# will the being in National Guard help or hurt getting in to the IBEW



## wildleg (Apr 12, 2009)

join the navy


----------



## HARRY304E (Sep 15, 2010)

Runner-Runner said:


> Hi everyone, here is my question. I National
> 
> want to join the National Guard and the IBEW. I failed the aptitude test once and I am studding much harder this time. I have the 6 month wait till my next chance at the test and would like to join the national guard during that time. So I was curious if the National Guard would be a negative in the application processes. I know some companies don't want someone that could be gone for a year. So I'm scared it could hurt my chances of getting in. Any insight would be great thanks.
> National Guard
> ...


No it will not, and any company the discriminates against someone who is in the National Guard will be fined.

Good luck....:thumbsup:


----------



## jbfan (Jan 22, 2007)

HARRY304E said:


> No it will not, and any company the discriminates against someone who is in the National Guard will be fined.
> 
> Good luck....:thumbsup:


Harry, that sounds good in theory, but in reality, that is sometimes hard to prove.
I had it happen to me, and the guy said prove that is the reason you did not get hired.

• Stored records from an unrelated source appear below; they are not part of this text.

(* ===== verification/KdfProps.v ===== *)
(** What follows from the refinement of [KdfSpec]: the properties of a
    key-derivation operation, over every sequence of calls. *)

From stdpp Require Import base decidable list.
From Stdlib Require Import ZArith Lia.
From Stdlib Require Import Strings.Byte.
From S2P Require Import Prelude.
From S2P Require Import Values.
From S2P Require Import Engine.
From S2P Require Import WolfCrypt.
From S2P Require Import KeyPolicy.
From S2P Require Import KeyFormat.
From S2P Require Import StoreIface.
From S2P Require Import Library.
From S2P Require Import KeyStore.
From S2P Require Import KeyStoreRules.
From S2P Require Import Operation.
From S2P Require Import KeyAgreement.
From S2P Require Import Kdf.
From S2P Require Import KdfStream.
From S2P Require Import KdfInv.
From S2P Require Import KdfSpec.

#[local] Open Scope Z_scope.

Section Properties.
Context {C : Config} {E : WolfCryptErr} {K : WolfCryptKeys} {R : WolfCryptRng}.
Context {O : StoreOps} {B : KeyBackend} {DH : WolfCryptDh} {WM : WolfCryptMisc}.
Context {WD : WolfCryptDigest} {WK : WolfCryptKdf} {WH : WolfCryptHmac} {WC : WolfCryptCmac}.
Context {WKO : WolfCryptKdfOk WD WK} {WHO : WolfCryptHmacOk WD WH} {WCO : WolfCryptCmacOk WC}.
Context {WMO : WolfCryptMiscOk WM}.

Implicit Types c : wolfpsa_kdf_ctx.
Implicit Types s : opstate O wolfpsa_kdf_ctx.
Implicit Types l : list (kdf_call * kdf_reply).

(** * Runs of the abstract machine *)

Lemma moves_from n cap' v v' :
moves n cap' v v' -> exists i pos cap, v' = KStream i pos cap /\ (v <> KIdle) /\
  (forall x, v <> KFailed x).
Proof. destruct 1; by eauto 10. Qed.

After that I never had any problems except from one supervisor.
He said the rest of the guys where jealous of all my vacation time, so I told him to have them join too!


----------



## Runner-Runner (Mar 23, 2014)

I know that they are supposed to but that doesn't mean it doesn't affect their decision.


----------



## Phatstax (Feb 16, 2014)

wildleg said:


> join the navy


This is a good idea. You could join the US Navy Construction Battalion (SeaBees). Not only will you receive training and access to federal benefits, you will qualify for the GI Bill. You can take online courses toward an associates degree if you can find a school teaching construction management. If you approach the IBEW with military training and a degree, you will look much more attractive than the average Joe off the street. You might even get to see some of the world. Just a thought.


----------



## HARRY304E (Sep 15, 2010)

jbfan said:


> Harry, that sounds good in theory, but in reality, that is sometimes hard to prove.
> I had it happen to me, and the guy said prove that is the reason you did not get hired.
> 
> After that I never had any problems except from one supervisor.
> He said the rest of the guys where jealous of all my vacation time, so I told him to have them join too!

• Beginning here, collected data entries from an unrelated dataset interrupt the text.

(* ===== verification/CipherRules.v ===== *)
(** What a cipher operation has ciphered, and the rules of its entry points.

    [emitted] says how much of [n] bytes of input is ciphered at once: all of it
    in the stream modes, the complete blocks in the block modes, and the
    complete blocks but the last when removing a padding.  [cipher_ok] is the
    invariant of a context that has its initial vector: its wolfCrypt context
    has processed the first [emitted] bytes of the input, and the rest is in
    [cipher_partial]. *)

From stdpp Require Import base decidable list.
From Stdlib Require Import ZArith Lia.
From Stdlib Require Import Strings.Byte.
From S2P Require Import Prelude.
From S2P Require Import Values.
From S2P Require Import Engine.
From S2P Require Import WolfCipher.
From S2P Require Import KeyPolicy.
From S2P Require Import KeyFormat.
From S2P Require Import StoreIface.
From S2P Require Import Library.
From S2P Require Import KeyStore.
From S2P Require Import KeyStoreRules.
From S2P Require Import Operation.
From S2P Require Import Cipher.

#[local] Open Scope Z_scope.

(** * How much is ciphered *)

(** [n] rounded down to a multiple of [b]. *)
Definition floor_to (b n : Z) : Z := n / b * b.

Lemma floor_divide b n : (b | floor_to b n).
Proof. by exists (n / b). Qed.

Lemma floor_bounds b n : 0 < b -> 0 <= n -> 0 <= floor_to b n <= n /\ n < floor_to b n + b.
Proof.
  intros Hb Hn. unfold floor_to. pose proof (Z.div_mod n b ltac:(lia)).
  pose proof (Z.mod_pos_bound n b Hb). pose proof (Z.div_pos n b Hn Hb). nia.
Qed.

(** Rounding commutes with the removal of whole blocks. *)
Lemma floor_sub b n m : 0 < b -> (b | m) -> floor_to b (n - m) = floor_to b n - m.
Proof.
  intros Hb [k ->]. unfold floor_to.
  replace (n - k * b) with (n + (- k) * b) by lia. rewrite Z.div_add by lia. lia.
Qed.

Lemma floor_unique b n m : 0 < b -> (b | m) -> m <= n < m + b -> floor_to b n = m.
Proof.
  intros Hb [k ->] Hn. unfold floor_to. f_equal. symmetry.
  apply (Z.div_unique_pos n b k (n - k * b)); lia.
Qed.

Lemma floor_mono b n m : 0 < b -> n <= m -> floor_to b n <= floor_to b m.
Proof. intros Hb Hn. unfold floor_to. apply Z.mul_le_mono_nonneg_r, Z.div_le_mono; lia. Qed.

Section CipherRules.
Context {C : Config} {E : WolfCryptErr} {EO : WolfCryptErrOk E} {K : WolfCryptKeys}.
Context {R : WolfCryptRng} {O : StoreOps} {B : KeyBackend}.
Context {W : WolfCryptCipher} {WT : WolfCryptCt} {WO : WolfCryptCipherOk W}.

Implicit Types c : wolfpsa_cipher_ctx.
Implicit Types s : opstate O wolfpsa_cipher_ctx.

(** wolfCrypt's mode for an algorithm and a key type. *)
Definition cipher_mode (alg key_type : Z) : wc_mode :=
if alg =? PSA_ALG_STREAM_CIPHER then WC_CHACHA20
else if negb NO_DES3 && (key_type =? PSA_KEY_TYPE_DES) then
  WC_DES3 (if alg =? PSA_ALG_ECB_NO_PADDING then DES3_ECB else DES3_CBC)
else
  WC_AES (if alg =? PSA_ALG_ECB_NO_PADDING then AES_ECB
          else if (alg =? PSA_ALG_CBC_NO_PADDING) || (alg =? PSA_ALG_CBC_PKCS7) then AES_CBC
          else if alg =? PSA_ALG_CFB then AES_CFB
          else if alg =? PSA_ALG_OFB then AES_OFB
          else AES_CTR).

(** Padding is being removed. *)
Definition keeps_last (alg : Z) (d : direction) : bool :=
(alg =? PSA_ALG_CBC_PKCS7) && bool_decide (d = AES_DECRYPTION).

Definition emitted (alg key_type : Z) (d : direction) (n : Z) : Z :=
let b := mode_unit (cipher_mode alg key_type) in
if keeps_last alg d then if n =? 0 then 0 else floor_to b (n - 1) else floor_to b n.

(** What [setup] accepts. *)
Definition cipher_suits (alg key_type : Z) : Prop :=
wolfpsa_cipher_check_alg alg = PSA_SUCCESS /\ cipher_type_check alg key_type = PSA_SUCCESS /\
NO_DES3 && (key_type =? PSA_KEY_TYPE_DES) = false.

(** The eight kinds of operation. *)
Inductive cipher_kind : Z -> Z -> wc_mode -> Prop :=
| kind_chacha : HAVE_CHACHA = true ->
  cipher_kind PSA_ALG_STREAM_CIPHER PSA_KEY_TYPE_CHACHA20 WC_CHACHA20
| kind_des_cbc alg : NO_DES3 = false -> alg = PSA_ALG_CBC_NO_PADDING \/ alg = PSA_ALG_CBC_PKCS7 ->
  cipher_kind alg PSA_KEY_TYPE_DES (WC_DES3 DES3_CBC)
| kind_des_ecb : NO_DES3 = false -> WOLFSSL_DES_ECB = true ->
  cipher_kind PSA_ALG_ECB_NO_PADDING PSA_KEY_TYPE_DES (WC_DES3 DES3_ECB)
| kind_aes_cbc alg : alg = PSA_ALG_CBC_NO_PADDING \/ alg = PSA_ALG_CBC_PKCS7 ->
  cipher_kind alg PSA_KEY_TYPE_AES (WC_AES AES_CBC)
| kind_aes_ecb : HAVE_AES_ECB = true ->
  cipher_kind PSA_ALG_ECB_NO_PADDING PSA_KEY_TYPE_AES (WC_AES AES_ECB)
| kind_aes_ctr alg : WOLFSSL_AES_COUNTER = true ->
  alg = PSA_ALG_CTR \/ alg = PSA_ALG_CCM_STAR_NO_TAG ->
  cipher_kind alg PSA_KEY_TYPE_AES (WC_AES AES_CTR)
| kind_aes_cfb : WOLFSSL_AES_CFB = true ->
  cipher_kind PSA_ALG_CFB PSA_KEY_TYPE_AES (WC_AES AES_CFB)
| kind_aes_ofb : WOLFSSL_AES_OFB = true ->
  cipher_kind PSA_ALG_OFB PSA_KEY_TYPE_AES (WC_AES AES_OFB).

Lemma kind_mode alg key_type m : cipher_kind alg key_type m -> cipher_mode alg key_type = m.
Proof.
unfold cipher_mode. intros [Hc|a Hd [->| ->]|Hd He|a [->| ->]|He|a Hc [->| ->]|Hc|Hc];
  rewrite ?Hd; simpl; try done; by destruct NO_DES3.
Qed.

Lemma check_alg_cases alg :
wolfpsa_cipher_check_alg alg = PSA_SUCCESS ->
(alg = PSA_ALG_CBC_NO_PADDING \/ alg = PSA_ALG_CBC_PKCS7) \/ alg = PSA_ALG_ECB_NO_PADDING \/
(WOLFSSL_AES_COUNTER = true /\ (alg = PSA_ALG_CTR \/ alg = PSA_ALG_CCM_STAR_NO_TAG)) \/
(WOLFSSL_AES_CFB = true /\ alg = PSA_ALG_CFB) \/ (WOLFSSL_AES_OFB = true /\ alg = PSA_ALG_OFB) \/
(HAVE_CHACHA = true /\ alg = PSA_ALG_STREAM_CIPHER).
Proof.
unfold wolfpsa_cipher_check_alg. destruct (PSA_ALG_IS_CIPHER alg); [|done]. cbn [negb].
destruct (Z.eqb_spec alg PSA_ALG_CBC_NO_PADDING); [auto|].
destruct (Z.eqb_spec alg PSA_ALG_CBC_PKCS7); [auto|].
destruct (Z.eqb_spec alg PSA_ALG_ECB_NO_PADDING); [auto|]. rewrite andb_false_r. cbn [orb].
destruct (Z.eqb_spec alg PSA_ALG_CTR), (Z.eqb_spec alg PSA_ALG_CCM_STAR_NO_TAG),
  (Z.eqb_spec alg PSA_ALG_CFB), (Z.eqb_spec alg PSA_ALG_OFB), (Z.eqb_spec alg PSA_ALG_STREAM_CIPHER),
  WOLFSSL_AES_COUNTER, WOLFSSL_AES_CFB, WOLFSSL_AES_OFB, HAVE_CHACHA;
  cbn; try done; subst; try done; tauto.
Qed.

Lemma suits_kind alg key_type :
cipher_suits alg key_type -> exists m, cipher_kind alg key_type m.
Proof.
intros (Ha%check_alg_cases & Ht & Hd). revert Ht Hd. unfold cipher_type_check.
destruct (Z.eqb_spec key_type PSA_KEY_TYPE_DES) as [->|_];
  [|destruct (Z.eqb_spec key_type PSA_KEY_TYPE_AES) as [->|_];
    [|destruct (Z.eqb_spec key_type PSA_KEY_TYPE_CHACHA20) as [->|_]]];
  (destruct Ha as [Ha|[->|[[Hf Ha]|[[Hf ->]|[[Hf ->]|[Hf ->]]]]]];
    [destruct Ha as [->| ->]| |destruct Ha as [->| ->]|..]);
  rewrite ?andb_false_r, ?andb_true_r; cbn; try done;
  try (destruct HAVE_AES_ECB eqn:He; [|done]); intros Ht Hd;
  try (eexists; econstructor; by auto).
- destruct NO_DES3 eqn:H3, WOLFSSL_DES_ECB eqn:He; try done. eexists. by apply kind_des_ecb.
- by rewrite Hf in Ht.
- by rewrite Hf in Ht.
- by rewrite Hf in Ht.
Qed.
(** * Contexts *)

(** What the calls of wolfCrypt leave alone. *)
Definition cipher_shape c :=
(cipher_alg c, cipher_key_type c, cipher_key_bits c, cipher_direction c, cipher_iv_set c,
 cipher_iv_attempted c, cipher_is_chacha c, cipher_is_des3 c, cipher_block_size c, cipher_iv c).

Record cipher_wf c : Prop := {
wf_suits : exists m, cipher_kind (cipher_alg c) (cipher_key_type c) m;
wf_chacha : cipher_is_chacha c = (cipher_alg c =? PSA_ALG_STREAM_CIPHER);
wf_des3 : cipher_is_des3 c = negb NO_DES3 && (cipher_key_type c =? PSA_KEY_TYPE_DES);
wf_block : cipher_block_size c = wolfpsa_cipher_block_size (cipher_key_type c);
wf_attempted : cipher_iv_attempted c = cipher_iv_set c }.

Lemma wf_shape c c' : cipher_shape c' = cipher_shape c -> cipher_wf c -> cipher_wf c'.
Proof.
intros [= H1 H2 _ _ H3 H4 H5 H6 H7 _] []. by split; rewrite ?H1, ?H2, ?H3, ?H4, ?H5, ?H6, ?H7.
Qed.

Definition mode_of c : wc_mode := cipher_mode (cipher_alg c) (cipher_key_type c).
Definition unit_of c : Z := mode_unit (mode_of c).

(** The wolfCrypt context has processed [x]. *)
Definition engine_has c (key iv x : list byte) : Prop :=
match mode_of c with
| WC_AES m => aes_has m (cipher_direction c) key iv (cipher_aes c) x
| WC_DES3 m => des3_has m (cipher_direction c) key iv (cipher_des3 c) x
| WC_CHACHA20 => chacha_has key iv (cipher_chacha c) x
end.

(** The text processed so far, ciphered. *)
Definition crypt_of c (key iv x : list byte) : list byte := crypt (mode_of c) (cipher_direction c) key iv x.

Lemma crypt_of_shape c c' key iv x :
cipher_shape c' = cipher_shape c -> crypt_of c' key iv x = crypt_of c key iv x.
Proof. intros [= H1 H2 _ H3 _ _ _ _ _ _]. unfold crypt_of, mode_of. by rewrite H1, H2, H3. Qed.

Lemma unit_shape c c' : cipher_shape c' = cipher_shape c -> unit_of c' = unit_of c.
Proof. intros [= H1 H2 _ _ _ _ _ _ _ _]. unfold unit_of, mode_of. by rewrite H1, H2. Qed.

Lemma engine_partial c l key iv x :
engine_has (cipher_with_partial l c) key iv x = engine_has c key iv x.
Proof. done. Qed.

Lemma partial_self c : cipher_with_partial (cipher_partial c) c = c.
Proof. by destruct c. Qed.

(** Block modes work on the blocks of the key type. *)
Lemma unit_block c :
cipher_wf c -> cipher_is_block_alg (cipher_alg c) = true -> unit_of c = cipher_block_size c.
Proof.
intros [[m Hk] _ _ -> _] Hb. unfold unit_of, mode_of. rewrite (kind_mode _ _ _ Hk).
revert Hb. unfold wolfpsa_cipher_block_size.
destruct Hk as [Hc|a Hd [->| ->]|Hd He|a [->| ->]|He|a Hc [->| ->]|Hc|Hc];
  rewrite ?Hd; try done; by destruct NO_DES3.
Qed.

Lemma unit_stream c :
cipher_wf c -> cipher_is_block_alg (cipher_alg c) = false -> unit_of c = 1.
Proof.
intros [[m Hk] _ _ _ _] Hb. unfold unit_of, mode_of. rewrite (kind_mode _ _ _ Hk).
revert Hb. by destruct Hk as [Hc|a Hd [->| ->]|Hd He|a [->| ->]|He|a Hc [->| ->]|Hc|Hc].
Qed.

(** * Calls of wolfCrypt *)

Notation crypt_call := (wolfpsa_cipher_ctx -> list byte ->
                        M (opstate O wolfpsa_cipher_ctx) (psa_status_t + list byte * wolfpsa_cipher_ctx)).

(** The call that the branch of the algorithm makes. *)
Definition alg_call (alg : Z) (d : direction) : crypt_call :=
if (alg =? PSA_ALG_CBC_NO_PADDING) || (alg =? PSA_ALG_CBC_PKCS7) then cipher_cbc_call d
else if alg =? PSA_ALG_ECB_NO_PADDING then cipher_ecb_call d
else if alg =? PSA_ALG_STREAM_CIPHER then cipher_chacha_call
else if alg =? PSA_ALG_CFB then
  cipher_aes_call match d with AES_ENCRYPTION => wc_AesCfbEncrypt | AES_DECRYPTION => wc_AesCfbDecrypt end
else if alg =? PSA_ALG_OFB then
  cipher_aes_call match d with AES_ENCRYPTION => wc_AesOfbEncrypt | AES_DECRYPTION => wc_AesOfbDecrypt end
else cipher_aes_call wc_AesCtrEncrypt.

(** The result of such a call: an error, or the next part of the output. *)
Definition call_ok c (key iv x y : list byte) s
  (Q : psa_status_t + list byte * wolfpsa_cipher_ctx -> opstate O wolfpsa_cipher_ctx -> Prop) : Prop :=
(forall e s', same_ctx s s' -> e <> PSA_SUCCESS -> (smooth s -> False) -> Q (inl e) s') /\
(forall out c' s', same_ctx s s' -> (smooth s -> smooth s') ->
   cipher_shape c' = cipher_shape c -> cipher_partial c' = cipher_partial c ->
   engine_has c' key iv (x ++ y) -> crypt_of c key iv (x ++ y) = crypt_of c key iv x ++ out ->
   Q (inr (out, c')) s').

Lemma wp_aes_call m run c key iv x y s Q :
mode_of c = WC_AES m -> run = aes_run m (cipher_direction c) -> (unit_of c | zlen y) ->
engine_has c key iv x -> call_ok c key iv x y s Q -> wp (cipher_aes_call run c y) Q s.
Proof.
intros Hm -> Hy Hx [Hbad Hgood]. unfold engine_has, unit_of in Hx, Hy. rewrite Hm in Hx, Hy.
apply (wp_checked_call (fun e => mret (inl e))); [intros e s' H1 H2 H3; by apply wp_ret, Hbad|].
intros s' Hs Hsm.
pose proof (aes_step m _ key iv _ x y Hy Hx) as Hstep.
destruct (aes_run m (cipher_direction c) (cipher_aes c) y) as [out a]. destruct Hstep as [H1 H2].
apply wp_ret, Hgood; try done.
- unfold engine_has. change (mode_of _) with (mode_of c). by rewrite Hm.
- unfold crypt_of. by rewrite Hm.
Qed.

Lemma wp_des3_call m run c key iv x y s Q :
mode_of c = WC_DES3 m -> run = des3_run m (cipher_direction c) -> (unit_of c | zlen y) ->
engine_has c key iv x -> call_ok c key iv x y s Q -> wp (cipher_des3_call run c y) Q s.
Proof.
intros Hm -> Hy Hx [Hbad Hgood]. unfold engine_has, unit_of in Hx, Hy. rewrite Hm in Hx, Hy.
apply (wp_checked_call (fun e => mret (inl e))); [intros e s' H1 H2 H3; by apply wp_ret, Hbad|].
intros s' Hs Hsm.
pose proof (des3_step m _ key iv _ x y Hy Hx) as Hstep.
destruct (des3_run m (cipher_direction c) (cipher_des3 c) y) as [out a]. destruct Hstep as [H1 H2].
apply wp_ret, Hgood; try done.
- unfold engine_has. change (mode_of _) with (mode_of c). by rewrite Hm.
- unfold crypt_of. by rewrite Hm.
Qed.

Lemma wp_chacha_call c key iv x y s Q :
mode_of c = WC_CHACHA20 -> engine_has c key iv x -> call_ok c key iv x y s Q ->
wp (cipher_chacha_call c y) Q s.
Proof.
intros Hm Hx [Hbad Hgood]. unfold engine_has in Hx. rewrite Hm in Hx.
apply (wp_checked_call (fun e => mret (inl e))); [intros e s' H1 H2 H3; by apply wp_ret, Hbad|].
intros s' Hs Hsm.
pose proof (chacha_step (cipher_direction c) key iv _ x y Hx) as Hstep.
destruct (wc_Chacha_Process (cipher_chacha c) y) as [out a]. destruct Hstep as [H1 H2].
apply wp_ret, Hgood; try done.
- unfold engine_has. change (mode_of _) with (mode_of c). by rewrite Hm.
- unfold crypt_of. by rewrite Hm.
Qed.

Lemma wp_alg_call alg d c key iv x y s Q :
cipher_wf c -> alg = cipher_alg c -> d = cipher_direction c -> (unit_of c | zlen y) ->
engine_has c key iv x -> call_ok c key iv x y s Q -> wp (alg_call alg d c y) Q s.
Proof.
intros [[m Hk] _ Hd3 _ _] -> -> Hy Hx HQ. pose proof (kind_mode _ _ _ Hk) as Hm. fold (mode_of c) in Hm.
unfold alg_call. revert Hd3.
destruct Hk as [Hc|a Hd [->| ->]|Hd He|a [->| ->]|He|a Hc [->| ->]|Hc|Hc];
  rewrite ?Hd, ?andb_false_r; simpl; unfold cipher_cbc_call, cipher_ecb_call; intros Hd3;
  rewrite ?Hd3, ?Hd, ?He; simpl.
1: by eapply wp_chacha_call.
all: destruct (cipher_direction c) eqn:Hdir;
  first [by eapply wp_aes_call; rewrite ?Hdir | by eapply wp_des3_call; rewrite ?Hdir].
Qed.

I wonder if any of them did join?


----------



## jbfan (Jan 22, 2007)

HARRY304E said:


> I wonder if any of them did join?


Not a one.:no:


----------



## PipeMonkey134 (Sep 24, 2013)

Phatstax said:


> This is a good idea. You could join the US Navy Construction Battalion (SeaBees). Not only will you receive training and access to federal benefits, you will qualify for the GI Bill. You can take online courses toward an associates degree if you can find a school teaching construction management. If you approach the IBEW with military training and a degree, you will look much more attractive than the average Joe off the street. You might even get to see some of the world. Just a thought.


Locals go out of their way to hire veterans. Being in the national guard will give you something to do while you're unemployed.


----------



## ScholzPDX (Jul 24, 2013)

It'll help.

I am a Navy reservist and I know for a fact my schooling and accomplishments from the service got me ranked pretty high.


----------